Questo l’orientamento ribadito dalla Corte di Cassazione, che con l’ordinanza n. 26584/22 depositata il 9 settembre 2022 ha affrontato e giudicato un contenzioso riguardante la richiesta risarcitoria di un uomo rimasto vittima di un grave incidente stradale.  

 

Una causa risarcitoria contro il Fondo Vittime 

Il danneggiato aveva citato in giudizio Ina Assitalia Assicurazioni, oggi Generali Italia, nella qualità di impresa designata dal Fondo di Garanzia Vittime della Strada, per essere risarcito dei danni patiti a causa di un incidente stradale verificatosi nel lontano 10 settembre 2006, allorché, mentre era ala guida della sua vettura, era stato violentemente urtato da un’altra auto di colore nero che, dopo l’impatto si era allontanata velocemente, rimanendo non identificata.
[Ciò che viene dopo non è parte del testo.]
(* ===== verification/Sharding.v ===== *)
(** * Sharding a file in the browser (components/FileSharder.tsx, [processFile])

    From a file to a slab: the user MDUs that encode its bytes, the witness MDUs
    that encode their commitments, MDU #0 with the roots and the file table, and
    the manifest over all roots.  The expensive steps are messages to the worker
    ([GatewayWorker]), sent one after the other; a rejected one ends the run.
    The progress shown between two messages is overwritten by what the component
    sets when the reply arrives, so only the latter is in the state.  Work is
    counted in tenths, the weight of a trivial blob. *)
From S2P Require Import Prelude JsString JsNum TransportTypes Effects Bytes Text NilfsCodec Layout Nilfs Opfs NilfsOpfsFetch.
From S2P Require Import Hex NilWasm ShardPool GatewayWorker.
#[local] Open Scope Z_scope.

(** ** The component's state *)

Inductive ShardPhase := phase_idle | reading | planning | gateway_receiving | gateway_encoding | gateway_uploading
| shard_user | shard_witness | finalize_mdu0 | compute_manifest_phase | phase_done | phase_error.
Inductive mdu_kind := kind_user | kind_witness | kind_meta.
Inductive item_status := item_pending | item_processing | item_expanded.

Record ShardProgressState := mkShardProgress {
  sp_phase : ShardPhase; sp_label : string; sp_blobsDone : Z; sp_blobsTotal : Z; sp_blobsInCurrentMdu : Z;
  sp_blobsPerMdu : Z; sp_workDone : Z; sp_workTotal : Z; sp_fileBytesTotal : Z; sp_totalUserMdus : Z;
  sp_totalWitnessMdus : Z; sp_currentMduIndex : option Z; sp_currentMduKind : option mdu_kind
}.

Record Sharder := mkSharder {
  shards : list (Z * item_status);
  collectedMdus : list (Z * bytes);
  currentManifestRoot : option string;
  currentManifestBlob : option bytes;
  mode2Shards : list (Z * list bytes);
  processing : bool;
  shardProgress : ShardProgressState
}.

Definition reset_progress (fileBytes : Z) : ShardProgressState :=
  mkShardProgress reading "Reading file..." 0 0 0 64 0 0 fileBytes 0 0 None None.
Il Tribunale di Catanzaro, dopo aver disposto l’integrazione del contraddittorio, come richiesto dalla compagnia, nei confronti dei due terzi trasportati, con sentenza n. 664/18 aveva parzialmente accolto la domanda risarcitoria, condannando l’impresa di assicurazioni a pagare a titolo risarcitorio la somma di 107.713,47, oltre agli interessi legali.

In appello i giudici liquidano anche il pregiudizio estetico, ma per il danneggiato solo in parte 

L’automobilista tuttavia aveva impugnato la sentenza dinanzi alla Corte d’Appello di Catanzaro, adducendone l’erroneità per avere escluso i postumi di carattere estetico dalla liquidazione del danno biologico e per avere ridotto l’invalidità permanente al 20%, e chiedendo pertanto ol pagamento del maggior importo di euro 212.031,86 o, in via subordinata, quello di euro 144.191,55, in applicazione della personalizzazione massima del danno tabellare riconosciuto dal Tribunale.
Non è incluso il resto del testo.